Abstract 399

Teacher Development and Curriculum Reform

Presentation:  Saeed Nazari

Session C | 10:05 – 10:45 | Location: Room 1004

Abstract:

The reconceptualization movement starting in the 1960s in the United States opened a space to theorize curriculum as an ongoing process of thinking, imagining, designing, restructuring, and envisioning new conceptions of curriculum and their relations to students and teachers’ personal experience. Inquiries into educational experiences of each individual student and teacher opened a new gateway to learn about these lived experience in education. Interest in each student and teacher’s stories through narrative inquiries such as life-writing, biography, autobiography, ethnography, auto-ethnography increased.

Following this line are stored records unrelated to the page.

(* ===== verification/RoleFlow.v ===== *)
(** * The invariant of the role runtime

    What the fabric's bookkeeping of a job means: a role is launched after the
    roles it depends on, its tasks read what they put out, and a role that has
    completed keeps its outputs.  Here the invariant, how a change of one role
    keeps it, and that launching the ready roles does. *)

From stdpp Require Import relations.
From S2P Require Import Prelude Float64 World Text Core Samples Scheduler RoleGraph Partition Placement Reduction Fusion LogicalJob Planner Fabric Roles Execution Coordinator Clock Frames Evolution Leases Safety.

Open Scope string_scope.
Open Scope list_scope.
Open Scope Z_scope.

(** ** What the bookkeeping of a job says *)

(** A role that no task has been made for. *)
Definition idle (status : CooperativeRoleStatus) : bool :=
  match status with Waiting | Ready => true | _ => false end.
Definition idle_role (job : CooperativeJobRecord) (role : string) : Prop :=
  ∃ status, job_roles job !! role = Some status ∧ idle status = true.
Definition launched (job : CooperativeJobRecord) (role : string) : Prop :=
  ∃ status, job_roles job !! role = Some status ∧ idle status = false.

(** A role that may run as several tasks. *)
Definition fans_out (definition : JobDefinition) (name : string) : Prop :=
  ∃ spec role, definition = Logical spec ∧ role ∈ lj_roles spec ∧ lr_name role = name ∧
    may_fan_out (lr_shards role) = true.
(** The number of shards a role's policy allows: the fixed count, which is not 0
    in an accepted job, or at least one and at most the maximum. *)
Definition shard_count (definition : JobDefinition) (name : string) (count : Z) : Prop :=
  ∃ spec role, definition = Logical spec ∧ role ∈ lj_roles spec ∧ lr_name role = name ∧
    may_fan_out (lr_shards role) = true ∧
    match lr_shards role with Fixed fixed => count = fixed | PolicyAuto policy => 1 ≤ count ≤ Z.max 1 (ap_max_shards policy) end.
(** A role that will not run again: it has completed with [outputs] or, where
    it runs as several tasks, it is uncertain what one of them did. *)
Definition settled (job : CooperativeJobRecord) (role : string) (outputs : list ObjectId) : Prop :=
  job_reductions job !! role = None ∧
  (job_roles job !! role = Some (RoleCompleted outputs) ∨
   job_roles job !! role = Some RoleUncertain ∧ fans_out (job_definition job) role).

Abbreviation Tasks := (gmap TaskId TaskRecord).
Abbreviation Bindings := (gmap TaskId TaskRoleBinding).

Definition binding_job (binding : TaskRoleBinding) : JobId :=
  match binding with
  | BindSingle job_id _ | BindFusedChain job_id _ | BindShard job_id _ | BindReduction job_id _ => job_id
  end.
Definition binding_roles (binding : TaskRoleBinding) : list string :=
  match binding with
  | BindSingle _ role | BindShard _ role | BindReduction _ role => [role]
  | BindFusedChain _ roles => roles
  end.
(** The role whose dependencies the task reads. *)
Definition reading_role (binding : TaskRoleBinding) : option string :=
  match binding with
  | BindSingle _ role | BindShard _ role => Some role
  | BindFusedChain _ roles => head roles
  | BindReduction _ _ => None
  end.
(** The roles that stand and fall with the task. *)
Definition whole_roles (binding : TaskRoleBinding) : list string :=
  match binding with
  | BindSingle _ role => [role]
  | BindFusedChain _ roles => roles
  | BindShard _ _ | BindReduction _ _ => []
  end.

(** *** Where outputs come from *)

(** The roles of which a reducer may have been left behind: made, but in no
    level of the role's reduction. *)
Class Strays := stray : JobId → string → Prop.
Definition any_strays : Strays := λ _ _, True.
(** A level of the role's reduction waits for the task. *)
Definition in_level (f : Fabric) (job_id : JobId) (role : string) (id : TaskId) : Prop :=
  ∃ job state, f_jobs f !! job_id = Some job ∧ job_reductions job !! role = Some state ∧ ItemTask id ∈ red_items state.

Section results.
Context (tasks : Tasks) (bindings : Bindings) (job_id : JobId) (definition : JobDefinition) (role : string).

Definition completed_with (id : TaskId) (outputs : list ObjectId) : Prop :=
  ∃ record, tasks !! id = Some record ∧ tr_status record = TaskCompleted outputs.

Before this period, the conventional notions of curriculum were centered on a top-down centralized system of designing and planning the subject materials covered as the course books at schools that overlooked the main participants who were the students and their teachers. As Tero Autio (2003) argues, the reform movement in the United States took place on school level and teacher level. Hua emphasizes that the reform of teacher education and the curriculum reform are interdependent and reciprocal (2015). Intended for developing teachers’ subjective consciousness and independent personality, my presentation will discuss some questions on the reform of teachers in education. How can teachers possibly work beyond a mere knowledge transmitter in education? Is teacher education and development considered the same process as skill training in curriculum reform? Can teaching skills be trained and internalized from outside in? Is teacher education for the purpose of teacher self-actualization, emancipation and empowerment or intended solely for teacher control? Discussing these questions in the light of current literature in teacher development (Hua & Pinar, 2015) is hoped to open a fresh window for teachers interested in curriculum reform.